When troubled overseas markets are mixed with a rebounding US economy, especially in New York, buyers can expect to see soaring prices in both residential and commercial real estate, Barrocas says.
“You’ll see a price increase in everything from office leasing and investment sales to residential and retail,” he predicts. “There’s so much more stability in New York [than other markets]. The job market is getting better, there’s a lot of opportunity here in New York and European markets are hurting so there’s a lot of people coming to New York. We work with a lot of Fortune 100 companies on relocating their new hires and the number of people we’re helping is going up, and it’s way above where it’s been since the crash of Lehman Brothers.”
Continues Barrocas, “That translates to more expensive retail and land value, rental rates, investment sales, etc. Overall, it’s a healthy market.” Granted, he notes, “You won’t see the increases of the last year or two. If we were seeing a double-digit increase, we’ll see a 30% to 40% decrease in the amount we’re going to go up. Prices are still rising, just not as much.”

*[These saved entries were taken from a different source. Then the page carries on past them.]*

(** The moof with its data offsets patched: video data comes first in the mdat,
    audio data after it. *)
Definition moof_box m : list Z :=
  let v_data_size := u32 (foldr (fun s a => ms_size s + a) 0 (mx_v_samples m)) in
  let '(moof_off, buf) := bb_box_begin "moof" [] in
  let buf := in_fullbox "mfhd" 0 0 [bb_w32 (mx_frag_seq m)] buf in
  let '(buf, v_pos) :=
    match mx_v_samples m with
    | [] => (buf, 0%nat)
    | vs => write_traf 1 (mx_v_base_dts m) 3841 (v_row <$> vs) buf
    end in
  let '(buf, a_pos) :=
    match mx_a_samples m with
    | [] => (buf, 0%nat)
    | a => write_traf 2 (mx_a_base_dts m) 769 (a_row <$> a) buf
    end in
  let buf := bb_box_end moof_off buf in
  let moof_size := Z.of_nat (length buf) in
  let buf := if (0 <? v_pos)%nat then patch32 v_pos (moof_size + 8) buf else buf in
  if (0 <? a_pos)%nat then patch32 a_pos (moof_size + 8 + v_data_size) buf else buf.

Definition MUX_WRITE_CHUNK : nat := N.to_nat 65536.

(** The chunked write loop; a round writes at least one byte, so the length is
    enough fuel. *)
Fixpoint write_chunks (fuel : nat) (data : list Z) m : Z * rmr_mux W :=
  match fuel, data with
  | S fuel, _ :: _ =>
      let chunk := take MUX_WRITE_CHUNK data in
      let '(ret, w) := sink_write chunk (mx_sink m) in
      if ret <? 0 then (-1, m <| mx_sink := w |>)
      else write_chunks fuel (drop MUX_WRITE_CHUNK data)
             (m <| mx_sink := w |>
                <| mx_bytes_written := u64 (mx_bytes_written m + Z.of_nat (length chunk)) |>)
  | _, _ => (0, m)
  end.

Definition total_duration (l : list mux_sample) : Z := foldr (fun s a => ms_duration s + a) 0 l.

Definition mdat_header m : list Z :=
  bb_fourcc "mdat" (bb_w32 (8 + Z.of_nat (length (mx_v_data m)) + Z.of_nat (length (mx_a_data m))) []).

Definition write_fragment m : Z * rmr_mux W :=
  if (length (mx_v_samples m) =? 0)%nat && (length (mx_a_samples m) =? 0)%nat then (0, m) else
  let m := m <| mx_frag_seq := u32 (mx_frag_seq m + 1) |> in
  let '(ret, m) := bb_flush (m <| mx_box := moof_box m |>) in
  if ret <? 0 then (-1, m) else
  let '(ret, m) := bb_flush (m <| mx_box := mdat_header m |>) in
  if ret <? 0 then (-1, m) else
  let '(ret, m) := write_chunks (length (mx_v_data m)) (mx_v_data m) m in
  if ret <? 0 then (-1, m) else
  let '(ret, m) := write_chunks (length (mx_a_data m)) (mx_a_data m) m in
  if ret <? 0 then (-1, m) else
  (0, m <| mx_v_duration := s64 (mx_v_duration m + total_duration (mx_v_samples m)) |>
        <| mx_a_duration := s64 (mx_a_duration m + total_duration (mx_a_samples m)) |>
        <| mx_v_samples := [] |> <| mx_a_samples := [] |>
        <| mx_v_data := [] |> <| mx_a_data := [] |>).

(** ** Public operations *)

Definition rmr_mux_create (w : W) : rmr_mux W :=
  mk_rmr_mux w false false (mk_rmr_video_params 0 0 0 0 0) (mk_rmr_audio_params 0 0 0 0 0)
    [] [] [] 0 [] 0 [] 0 [] 0 [] 0 0 0 [] 0.

(** [vps] is empty for the NULL or zero-length argument; so are [sps] and [pps]. *)
Definition rmr_mux_set_video (params : rmr_video_params) (sps pps vps : list Z) m : Z * rmr_mux W :=
  let m := m <| mx_video := params |> <| mx_has_video := true |> in
  if vp_codec params =? RMR_CODEC_MJPEG then (0, m) else
  if (length sps =? 0)%nat || (length pps =? 0)%nat then (-1, m) else
  if (256 <? length sps)%nat || (128 <? length pps)%nat then (-1, m) else
  if (0 <? length vps)%nat && (256 <? length vps)%nat then (-1, m) else
  let m := m <| mx_sps := sps |> <| mx_pps := pps |> in
  (0, if (0 <? length vps)%nat then m <| mx_vps := vps |> else m).

Definition rmr_mux_set_audio (params : rmr_audio_params) m : Z * rmr_mux W :=
  (0, m <| mx_audio := params |> <| mx_has_audio := true |>).

Definition rmr_mux_start m : Z * rmr_mux W :=
  if negb (mx_has_video m) && negb (mx_has_audio m) then (-1, m) else
  let '(ret, m) := write_ftyp m in
  if ret <? 0 then (-1, m) else
  let '(ret, m) := write_moov m in
  if ret <? 0 then (-1, m) else (0, m).

(** [while (cap < need)]: doubling, refused past half of the range; 32 rounds
    cover every 32-bit need. *)
Fixpoint grow_cap (fuel : nat) (cap need : Z) : option Z :=
  if need <=? cap then Some cap else
  match fuel with
  | O => None
  | S fuel => if cap >? UINT32_MAX / 2 then None else grow_cap fuel (2 * cap) need
  end.

(** buf_append: the new buffer and capacity, or failure; [alloc_ok] is what
    realloc says if it is called. *)
Definition buf_append (alloc_ok : bool) (buf : list Z) (cap : Z) (data : list Z)
    : option (list Z * Z) :=
  let len := Z.of_nat (length data) in
  let buf_len := Z.of_nat (length buf) in
  if len >? UINT32_MAX - buf_len then None else
  let need := buf_len + len in
  if need <=? cap then Some (buf ++ data, cap) else
  match grow_cap 32 (if cap =? 0 then 262144 else cap) need with
  | Some cap => if alloc_ok then Some (buf ++ data, cap) else None
  | None => None
  end.

(** Patch the newest sample's duration once the next decode time is known. *)
Definition patch_duration (base dts : Z) (l : list mux_sample) : list mux_sample :=
  match l with
  | [] => []
  | _ => <[(length l - 1)%nat :=
           (l !!! (length l - 1)%nat) <| ms_duration := u32 (dts - base - total_duration l) |>]> l
  end.

Definition rmr_mux_write_video (alloc_ok : bool) (s : rmr_video_sample) m : Z * rmr_mux W :=
  if (length (vs_data s) =? 0)%nat then (-1, m) else
  if (MUX_MAX_SAMPLES <=? length (mx_v_samples m))%nat then (-1, m) else
  let m := if (length (mx_v_samples m) =? 0)%nat then m <| mx_v_base_dts := vs_dts s |> else m in
  let e := mk_mux_sample (Z.of_nat (length (vs_data s))) 0
             (if vs_is_key s then 33554432 else 16842752) (s32 (vs_pts s - vs_dts s)) in
  let m := m <| mx_v_samples := patch_duration (mx_v_base_dts m) (vs_dts s) (mx_v_samples m) |> in
  match buf_append alloc_ok (mx_v_data m) (mx_v_data_cap m) (vs_data s) with
  | None => (-1, m)
  | Some (data, cap) =>
      (0, m <| mx_v_data := data |> <| mx_v_data_cap := cap |>
            <| mx_v_samples := mx_v_samples m ++ [e] |>)
  end.

Definition rmr_mux_write_audio (alloc_ok : bool) (s : rmr_audio_sample) m : Z * rmr_mux W :=
  if (length (as_data s) =? 0)%nat then (-1, m) else
  if (MUX_MAX_SAMPLES <=? length (mx_a_samples m))%nat then (-1, m) else
  let m := if (length (mx_a_samples m) =? 0)%nat then m <| mx_a_base_dts := as_dts s |> else m in
  let e := mk_mux_sample (Z.of_nat (length (as_data s))) 0 0 0 in
  let m := m <| mx_a_samples := patch_duration (mx_a_base_dts m) (as_dts s) (mx_a_samples m) |> in
  match buf_append alloc_ok (mx_a_data m) (mx_a_data_cap m) (as_data s) with
  | None => (-1, m)
  | Some (data, cap) =>
      (0, m <| mx_a_data := data |> <| mx_a_data_cap := cap |>
            <| mx_a_samples := mx_a_samples m ++ [e] |>)
  end.

(** The newest sample has no successor to take its duration from. *)
Definition patch_last (dflt : Z) (l : list mux_sample) : list mux_sample :=
  match reverse l with
  | [] => []
  | s :: rest =>
      if negb (ms_duration s =? 0) then l else
      match rest with
      | p :: _ => <[(length l - 1)%nat := s <| ms_duration := ms_duration p |>]> l
      | [] => <[0%nat := s <| ms_duration := dflt |>]> l
      end
  end.

Definition rmr_mux_flush_fragment m : Z * rmr_mux W :=
  let v := mx_video m in
  let v_dflt := if vp_default_duration v >? 0 then vp_default_duration v
                else if vp_timescale v >? 0 then vp_timescale v / 25 else 0 in
  let m := m <| mx_v_samples := patch_last v_dflt (mx_v_samples m) |> in
  let m := m <| mx_a_samples := patch_last (ap_sample_rate (mx_audio m) / 50) (mx_a_samples m) |> in
  write_fragment m.

(** The trailer: the source patches the word eight bytes before the end. *)
Definition mfra_box : list Z :=
  let buf := in_box "mfra" [in_fullbox "mfro" 0 0 [bb_w32 0]] [] in
  patch32 (length buf - 8) (Z.of_nat (length buf)) buf.

Definition rmr_mux_finalize m : Z * rmr_mux W :=
  let '(ret, m) :=
    if (0 <? length (mx_v_samples m))%nat || (0 <? length (mx_a_samples m))%nat
    then rmr_mux_flush_fragment m else (0, m) in
  if ret <? 0 then (-1, m) else bb_flush (m <| mx_box := mfra_box |>).
End writers.
Lemma ulaw_encode_spec x :
  -32768 <= x < 32768 ->
  exists e m, 0 <= e < 8 /\ 0 <= m < 16 /\ pcm16_to_ulaw x = ulaw_byte (x <? 0) e m /\
    (16 + m) * 2 ^ (e + 3) <= Z.abs (clip x) + 132 < (17 + m) * 2 ^ (e + 3) /\
    2 ^ (e + 7) <= Z.abs (clip x) + 132.
Proof.
  intros Hx. unfold pcm16_to_ulaw.
  set (x1 := if x =? -32768 then -32767 else x).
  assert (Hx1 : -32768 <= x1 < 32768 /\ (x1 <? 0) = (x <? 0) /\ clip x1 = clip x).
  { unfold x1, clip. destruct (Z.eqb_spec x (-32768)) as [->|]; split_and!; lia || done. }
  destruct Hx1 as (H1 & H2 & H3). rewrite sign_bit by done.
  set (x2 := if negb _ then - x1 else x1). set (x3 := if x2 >? 32635 then 32635 else x2).
  assert (Hx3 : x3 = Z.abs (clip x)).
  { rewrite <- H3. unfold x3, x2, clip. destruct (Z.ltb_spec x1 0); cbn [Z.eqb negb];
      match goal with |- context [?a >? ?b] => destruct (Z.gtb_spec a b) end; lia. }
  assert (Hb : 0 <= x3 <= 32635) by (rewrite Hx3; unfold clip; lia).
  clearbody x3. clear x2.
  destruct (find_exponent_spec 7 (x3 + 132) 7 0) as [He Hp]; [lia|simpl; lia|simpl; lia|].
  change (2 ^ (7 + 7)) with 16384 in *. set (e := find_exponent 7 (x3 + 132) 16384 7 0) in *.
  destruct (mantissa_spec (x3 + 132) e ltac:(lia) Hp) as [Hm1 Hm2].
  exists e, (Z.land (Z.shiftr (x3 + 132) (e + 3)) 15). rewrite <- Hx3. split_and!; try lia.
  unfold ulaw_byte. rewrite H2. done.
Qed.
(* ===== verification/RingSize.v ===== *)
(** * rvd: how big a JPEG ring has to be (rvd/rvd_ring_size.c) *)

From stdpp Require Import list.
From S2P Require Import Prelude.

Definition RVD_JPEG_RING_MAX : Z := 4 * 1024 * 1024.

Definition rvd_jpeg_ring_slots (fps : Z) : Z :=
  if fps >=? 9 then 16 else if fps >=? 3 then 8 else 4.

Definition rvd_jpeg_frame_bound (w h : Z) : Z := u32 (u32 (w * h) / 2 + 32768).

Definition rvd_jpeg_ring_data (w h quality fps : Z) : Z :=
  let divisor := if quality >=? 90 then 6 else if quality >=? 70 then 16 else 24 in
  let jpeg_avg := u32 (w * h) / divisor in
  let bound := rvd_jpeg_frame_bound w h in
  let jpeg_avg := if jpeg_avg <? 16384 then 16384 else jpeg_avg in
  let data := u32 (jpeg_avg * rvd_jpeg_ring_slots fps) in
  let data := if data >? RVD_JPEG_RING_MAX then RVD_JPEG_RING_MAX else data in
  if data <? bound then bound else data.

(** A JPEG ring can carry its own frames.  For every picture up to
    65535 x 65535, quality and frame rate, the data region holds one frame of
    the bound (half a byte per pixel plus 32 KiB, computed without overflow),
    is no larger than that or the 4 MiB cap, and the slot count is a power of
    two; the slot estimate may wrap at 32 bits, which the floor absorbs. *)
Theorem rvd_jpeg_ring_fits w h quality fps :
  0 <= w < 65536 -> 0 <= h < 65536 ->
  rvd_jpeg_frame_bound w h = w * h / 2 + 32768 /\
  w * h / 2 + 32768 <= rvd_jpeg_ring_data w h quality fps <= Z.max RVD_JPEG_RING_MAX (w * h / 2 + 32768) /\
  exists k, rvd_jpeg_ring_slots fps = 2 ^ k.
Proof.
  intros Hw Hh. assert (Hp : 0 <= w * h < 2 ^ 32) by nia.
  assert (Hd : 0 <= w * h / 2 < 2 ^ 31).
  { split; [apply Z.div_pos; lia|apply Z.div_lt_upper_bound; lia]. }
  assert (Hb : rvd_jpeg_frame_bound w h = w * h / 2 + 32768).
  { unfold rvd_jpeg_frame_bound. rewrite (uwrap_id 32 (w * h)) by (unfold in_u; lia).
    apply uwrap_id. unfold in_u. lia. }
  split; [done|]. split.
  - unfold rvd_jpeg_ring_data. rewrite Hb. set (data := u32 _).
    match goal with |- context [if data >? ?m then ?m else data] => set (capped := if data >? m then m else data) end.
    assert (Hc : capped <= RVD_JPEG_RING_MAX) by (unfold capped; destruct (Z.gtb_spec data RVD_JPEG_RING_MAX); lia).
    clearbody capped. destruct (Z.ltb_spec capped (w * h / 2 + 32768)); lia.
  - unfold rvd_jpeg_ring_slots. destruct (fps >=? 9); [by exists 4|]. destruct (fps >=? 3); [by exists 3|by exists 2].
Qed.

Lemma rvd_jpeg_ring_fits_witness :
  rvd_jpeg_frame_bound 2304 1296 = 2304 * 1296 / 2 + 32768 /\
  2304 * 1296 / 2 + 32768 <= rvd_jpeg_ring_data 2304 1296 75 10 <= Z.max RVD_JPEG_RING_MAX (2304 * 1296 / 2 + 32768) /\
  exists k, rvd_jpeg_ring_slots 10 = 2 ^ k.
Proof. apply (rvd_jpeg_ring_fits 2304 1296 75 10); lia. Defined.
(* ===== verification/Rtmp.v ===== *)
(** * rsp: the RTMP client (rsp/rsp_rtmp.c)

    Connection state, AMF0 commands, the chunk writer, the response reader and
    the FLV media messages, for a build without TLS.  The socket is part of the
    connection record: the bytes written so far, what the next calls of
    write(2) answer, and the segments the next calls of read(2) return (an
    empty segment, or none left, is an error, end of file or timeout). *)

From Stdlib Require Import String Ascii.
From stdpp Require Import list.
From S2P Require Import Prelude.

(** ** Connection record *)

Inductive rsp_conn_state :=
  RSP_STATE_DISCONNECTED | RSP_STATE_HANDSHAKE | RSP_STATE_CONNECTING
| RSP_STATE_CONNECTED | RSP_STATE_PUBLISHING | RSP_STATE_ERROR.

(** The enumerator's value, which the code compares with [<]. *)
Definition state_num (s : rsp_conn_state) : Z :=
  match s with
  | RSP_STATE_DISCONNECTED => 0 | RSP_STATE_HANDSHAKE => 1 | RSP_STATE_CONNECTING => 2
  | RSP_STATE_CONNECTED => 3 | RSP_STATE_PUBLISHING => 4 | RSP_STATE_ERROR => 5
  end.

#[export] Instance rsp_conn_state_eq_dec : EqDecision rsp_conn_state.
Proof. solve_decision. Defined.

(** One answer of write(2): a count (cut to what was offered), an interrupted
    call, or another error.  A script that has run out accepts everything. *)
Inductive write_answer := W_bytes (n : nat) | W_eintr | W_error.

Record rsp_rtmp := mk_rsp_rtmp {
  rt_open : bool;
  rt_state : rsp_conn_state;
  rt_chunk_size : Z;
  rt_in_chunk_size : Z;
  rt_stream_id : Z;
  rt_app : list Z;
  rt_stream_key : list Z;
  rt_tc_url : list Z;
  rt_video_ts_set : bool;
  rt_audio_ts_set : bool;
  rt_recv_buf : option (list Z);
  rt_send_buf_size : option Z;
  rt_out : list Z;
  rt_writes : list write_answer;
  rt_in : list (list Z)
}.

New development sales in residential properties during 2012′s last quarter were up just slightly from the prior quarter, yet actual sales volume increased 36% to $826 million. The median sales price was up 8.9% from $1.075 million to $1,171 million. The median price per square foot had a smaller rise, up 3.2% from $1,062 to $1,096.
In Manhattan, the areas of greatest strength were the Upper West Side and Greenwich Village. Uptown markets in general—meaning the Upper West Side and Upper East Side—showed the most demand. The Upper West Side ranked the highest in the number of sales this past quarter, at 65 transactions. The Village, on the price side, had the largest quarterly upswing, with the price per-square-foot rising to $1,973 per square foot from $1,436. New and existing residents flocked uptown, says Barrocas, another trend he expects to continue.
“We’re seeing building that were once rental become condos more and more because it makes sens when you factor in land and construction costs,” he says. “So there’s very little rental inventory coming into those areas but there’s tremendous demand. In particular, he notes, “There was a lot of interest uptown from people who were downtown when Hurricane Sandy struck and they wanted to move. I think you’ll start to see more of that as the aftermath of a storm generally lasts two to three months to sort out.”
Meanwhile, Brooklyn’s popularity has created some shifts in the borough, MNS reports. Neighborhoods such as Williamsburg and DUMBO surpassed Manhattan rents, pushing residents into the city. The opening of the Barclays Center and the Atlantic Yards development have brought Brooklyn rents to all-time highs. Some areas, such as Fort Greene and Greenpoint are becoming more popular as renters are finding these areas more economical.
MNS is tracking more than 1,500 units coming to market in 2013. Most of the inventory will be in Downtown Brooklyn and Williamsburg. The inventory pipeline is expected to continue to rise as we see more development and growth in Brooklyn.